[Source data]
-.-.-

(** C4 (amended): a buffer whose import fails at the KMS AddFB submission
    ([submitBuffer] answers 0) is tagged unimportable; a failure of the
    PRIME handle conversion produces no FB but leaves the buffer's tags as
    they were; and every import attempt on a buffer that carries the
    unimportable tag returns failure after one error line, before any kernel
    call is made. *)
Theorem import_tagging_amended {K} (drv : Driver K) (b : nat) (w : World K) (buf : IBuffer.t) :
  buffers w !! b = Some buf ->
  let fresh := CDRMFB.mk 0 b [0; 0; 0; 0] false false in
  let planes := Z.to_nat (SDMABUFAttrs.planes (IBuffer.dmabuf buf)) in
  (IBuffer.has AQ_ATTACHMENT_DRM_KMS_UNIMPORTABLE buf = true ->
     exists msg,
       CDRMFB_create drv b w = (Ret None, set_trace (trace w ++ [Log AQ_LOG_ERROR msg]) w)) /\
  (SDMABUFAttrs.success (IBuffer.dmabuf buf) = true ->
   IBuffer.has AQ_ATTACHMENT_DRM_KMS_UNIMPORTABLE buf = false ->
   forall fb1 w1 w2,
     CDRMFB_primeHandles drv (IBuffer.dmabuf buf) planes 0 fresh w = (Ret (true, fb1), w1) ->
     CDRMFB_submitBuffer drv fb1 w1 = (Ret 0, w2) ->
     exists w3 buf' msg,
       CDRMFB_create drv b w = (Ret None, w3) /\
       buffers w3 !! b = Some buf' /\
       IBuffer.has AQ_ATTACHMENT_DRM_KMS_UNIMPORTABLE buf' = true /\
       CDRMFB_create drv b w3 = (Ret None, set_trace (trace w3 ++ [Log AQ_LOG_ERROR msg]) w3)) /\
  (SDMABUFAttrs.success (IBuffer.dmabuf buf) = true ->
   IBuffer.has AQ_ATTACHMENT_DRM_KMS_UNIMPORTABLE buf = false ->
   forall fb1 w1,
     CDRMFB_primeHandles drv (IBuffer.dmabuf buf) planes 0 fresh w = (Ret (false, fb1), w1) ->
     CDRMFB_create drv b w = (Ret None, w1) /\ buffers w1 = buffers w).
Proof.
  intros Hb fresh planes. split; [|split].
  - intros Ht. eexists. apply (create_tagged drv b w buf Hb Ht).
  - intros Hs Ht fb1 w1 w2 Hp Hsub.
    pose proof (primeHandles_spec drv _ planes 0 fresh w (true, fb1) w1 eq_refl eq_refl Hp)
      as (Hid & _ & _ & Hb1).
    pose proof (submitBuffer_buffers drv _ _ _ _ Hsub) as Hb2.
    cbn [fst snd] in Hid.
    set (w3 := tag_unimportable b
                 (set_trace (trace w2 ++ [Log AQ_LOG_ERROR "drm: Failed to submit a buffer to KMS"]) w2)).
    assert (Hb3 : buffers w3 !! b
                  = Some (IBuffer.add AQ_ATTACHMENT_DRM_KMS_UNIMPORTABLE buf)).
    { subst w3. unfold tag_unimportable. cbn. rewrite lookup_alter_eq.
      rewrite Hb2, Hb1, Hb. reflexivity. }
    assert (Hc : CDRMFB_create drv b w = (Ret None, w3)).
    { unfold CDRMFB_create. unfold bind at 1.
      rewrite (new_unfold drv b w buf Hb Hs Ht).
      fold fresh. fold planes. rewrite Hp. cbn [fst snd negb]. rewrite Hsub. cbn [Z.eqb].
      rewrite drop_zero_id by reflexivity. cbn [set_id CDRMFB.dropped CDRMFB.id].
      destruct (CDRMFB.dropped fb1); cbn; unfold bind;
        rewrite drop_zero_id by reflexivity; reflexivity. }
    exists w3, (IBuffer.add AQ_ATTACHMENT_DRM_KMS_UNIMPORTABLE buf). eexists.
    split; [exact Hc|]. split; [exact Hb3|]. split; [apply has_add|].
    apply (create_tagged drv b w3 _ Hb3). apply has_add.
  - intros Hs Ht fb1 w1 Hp.
    pose proof (primeHandles_spec drv _ planes 0 fresh w (false, fb1) w1 eq_refl eq_refl Hp)
      as (Hid & _ & _ & Hb1).
    cbn [fst snd] in Hid. split; [|exact Hb1].
    unfold CDRMFB_create. unfold bind at 1.
    rewrite (new_unfold drv b w buf Hb Hs Ht).
    fold fresh. fold planes. rewrite Hp. cbn [fst snd negb].
    rewrite Hid. cbn [Z.eqb]. unfold bind.
    rewrite drop_zero_id by exact Hid.
    reflexivity.
Qed.

Lemma import_tagging_amended_witness :
  exists w3 buf' msg,
    CDRMFB_create drv_refuses_fb 0 world0 = (Ret None, w3) /\
    buffers w3 !! 0%nat = Some buf' /\
    IBuffer.has AQ_ATTACHMENT_DRM_KMS_UNIMPORTABLE buf' = true /\
    CDRMFB_create drv_refuses_fb 0 w3
    = (Ret None, set_trace (trace w3 ++ [Log AQ_LOG_ERROR msg]) w3).
Proof.
  eapply (proj1 (proj2 (import_tagging_amended drv_refuses_fb 0%nat world0 buf_scanout eq_refl))).
  - reflexivity.
  - reflexivity.
  - vm_compute. reflexivity.
  - vm_compute. reflexivity.
Defined.

(** *** C1: a commit flips the planes or leaves them alone *)

(** [w] after log lines and kernel calls [t] that leave the kernel in
    state [k]: nothing else differs. *)
Definition advance {K} (k : K) (t : list action) (w : World K) : World K :=
  set_kernel k (set_trace (trace w ++ t) w).

Lemma advance_nil {K} (w : World K) : advance (kernel w) [] w = w.
Proof. destruct w. unfold advance. cbn. rewrite app_nil_r. reflexivity. Qed.

Lemma advance_same {K} (k : K) (w : World K) : kernel w = k -> advance k [] w = w.
Proof. intros <-. apply advance_nil. Qed.

Lemma advance_advance {K} (k1 k2 : K) t1 t2 (w : World K) :
  advance k2 t2 (advance k1 t1 w) = advance k2 (t1 ++ t2) w.
Proof. unfold advance. cbn. rewrite app_assoc. reflexivity. Qed.

Lemma io_advance {K} (k : K) t (w : World K) : forallb quiet t = true -> io_only w (advance k t w).
Proof. intros Hq. constructor; try reflexivity. exists t. auto. Qed.

(** [drop()] returns, and only logs and calls the kernel. *)
Lemma drop_advance {K} (drv : Driver K) fb (w : World K) :
  exists fb1 k t,
    CDRMFB_drop drv fb w = (Ret fb1, advance k t w) /\ forallb quiet t = true.
Proof.
  unfold CDRMFB_drop.
  destruct (CDRMFB.dropped fb).
  { exists fb, (kernel w), []. rewrite advance_nil. auto. }
  cbn [set_dropped CDRMFB.id].
  destruct (CDRMFB.id fb =? 0).
  { exists (set_dropped true fb), (kernel w), []. rewrite advance_nil. auto. }
  munfold. cbn.
  destruct (sys drv (kernel w) (drmModeCloseFB (CDRMFB.id fb))) as [k1 [r1 o1]].
  cbn. destruct (r1 =? - EINVAL).
  - cbn. destruct (sys drv k1 (drmModeRmFB (CDRMFB.id fb))) as [k2 [r2 o2]].
    cbn. destruct (r2 =? 0); cbn; eexists _, k2, _; unfold advance; cbn;
      rewrite <- ?app_assoc; cbn; (split; [reflexivity|]); reflexivity.
  - cbn. destruct (r1 =? 0); cbn; eexists _, k1, _; unfold advance; cbn;
      rewrite <- ?app_assoc; cbn; (split; [reflexivity|]); reflexivity.
Qed.

(** Giving up a reference returns, and only logs and calls the kernel. *)
Lemma release_advance {K} (drv : Driver K) locals p (w : World K) :
  exists k t,
    CDRMFB_release drv locals p w = (Ret tt, advance k t w) /\ forallb quiet t = true.
Proof.
  unfold CDRMFB_release. destruct p as [fb|].
  2:{ exists (kernel w), []. rewrite advance_nil. auto. }
  unfold bind at 1, get at 1. cbv beta iota.
  destruct (bool_decide _).
  { exists (kernel w), []. rewrite advance_nil. auto. }
  destruct (drop_advance drv fb w) as (fb1 & k & t & Hd & Hq).
  exists k, t. unfold bind. rewrite Hd. auto.
Qed.

(** A reference that another owner holds as well is given up silently. *)
Lemma release_held {K} (drv : Driver K) locals fb (w : World K) :
  Some fb ∈ locals ++ fb_holders w ->
  CDRMFB_release drv locals (Some fb) w = (Ret tt, w).
Proof.
  intros H. unfold CDRMFB_release. unfold bind at 1, get at 1. cbv beta iota.
  rewrite bool_decide_eq_true_2 by exact H. reflexivity.
Qed.

(** The last reference: the FB is dropped. *)
Lemma release_last {K} (drv : Driver K) locals fb (w : World K) :
  Some fb ∉ locals ++ fb_holders w ->
  CDRMFB_release drv locals (Some fb) w
  = (Ret tt, snd (CDRMFB_drop drv fb w)).
Proof.
  intros H. unfold CDRMFB_release. unfold bind at 1, get at 1. cbv beta iota.
  rewrite bool_decide_eq_false_2 by exact H.
  destruct (drop_advance drv fb w) as (fb1 & k & t & Hd & _).
  unfold bind. rewrite Hd. reflexivity.
Qed.

Lemma holders_lookup {K} (w : World K) i Q :
  planes w !! i = Some Q ->
  SDRMPlane.front Q ∈ fb_holders w /\ SDRMPlane.back Q ∈ fb_holders w.
Proof.
  intros H. unfold fb_holders.
  assert (HQ : List.In Q (planes w)) by (apply list_elem_of_In, list_elem_of_lookup; eauto).
  split; apply elem_of_cons; right; apply list_elem_of_In, in_flat_map; exists Q;
    (split; [exact HQ|]); cbn; auto.
Qed.

Lemma holders_inv {K} (w : World K) x :
  x ∈ fb_holders w ->
  x = SDRMConnector.pendingCursorFB (connector w) \/
  exists i Q, planes w !! i = Some Q /\ (x = SDRMPlane.front Q \/ x = SDRMPlane.back Q).
Proof.
  unfold fb_holders. intros H. apply elem_of_cons in H as [H|H]; [left; exact H|right].
  apply list_elem_of_In, in_flat_map in H as (Q & HQ & Hx).
  apply list_elem_of_In, list_elem_of_lookup in HQ as [i Hi].
  exists i, Q. split; [exact Hi|]. cbn in Hx. destruct Hx as [<-|[<-|[]]]; auto.
Qed.

Lemma release_none {K} (drv : Driver K) locals (w : World K) :
  CDRMFB_release drv locals None w = (Ret tt, w).
Proof. reflexivity. Qed.

#[global] Arguments CDRMFB_release : simpl never.

Lemma plane_flip_steps fb p : set_front fb (set_back (SDRMPlane.front p) p) = plane_flip fb p.
Proof. reflexivity. Qed.

Lemma flip_plane_at_run {K} (drv : Driver K) locals idx fb (w : World K) p :
  planes w !! idx = Some p ->
  exists k t,
    flip_plane_at drv locals idx fb w
    = (Ret tt, advance k t (set_planes (<[idx := plane_flip fb p]> (planes w)) w)) /\
    forallb quiet t = true.
Proof.
  intros H. unfold flip_plane_at.
  unfold bind at 1, get at 1. cbv beta iota. rewrite H.
  unfold bind at 1, deref at 1, ret at 1. cbv beta iota.
  unfold bind at 1, modify at 1. cbv beta iota.
  unfold bind at 1.
  destruct (release_advance drv locals (SDRMPlane.back p)
              (set_planes (<[idx := set_back (SDRMPlane.front p) p]> (planes w)) w))
    as (k1 & t1 & E1 & Q1).
  rewrite E1. cbv beta iota.
  unfold bind at 1, get at 1. cbv beta iota.
  assert (Hlen : (idx < length (planes w))%nat) by (eapply lookup_lt_Some; exact H).
  cbn [planes advance set_kernel set_trace set_planes].
  rewrite list_lookup_insert_eq by exact Hlen.
  unfold bind at 1, deref at 1, ret at 1. cbv beta iota.
  unfold bind at 1, modify at 1. cbv beta iota.
  rewrite list_insert_insert_eq, plane_flip_steps.
  match goal with
  | |- context [CDRMFB_release drv locals ?q ?w0] =>
    destruct (release_advance drv locals q w0) as (k2 & t2 & E2 & Q2); rewrite E2
  end.
  exists k2, (t1 ++ t2). split.
  - unfold advance. cbn. rewrite app_assoc. reflexivity.
  - rewrite forallb_app, Q1, Q2. reflexivity.
Qed.

(** The planes after the flips of an applied commit. *)
Definition flipped_planes {K} (data : SDRMConnectorCommitData.t) (w : World K)
    (crtc : SDRMCRTC.t) (p : nat) (P : SDRMPlane.t) : list SDRMPlane.t :=
  match SDRMCRTC.cursor crtc with
  | Some c =>
    match planes w !! c with
    | Some C =>
      <[c := plane_flip (SDRMConnectorCommitData.cursorFB data) C]>
        (<[p := plane_flip (SDRMConnectorCommitData.mainFB data) P]> (planes w))
    | None => planes w
    end
  | None => <[p := plane_flip (SDRMConnectorCommitData.mainFB data) P]> (planes w)
  end.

-.-.-

Task description:
Go through the lines above and count those with the string "dmabuf". Reply with the count and nothing more.

Solved problem:
5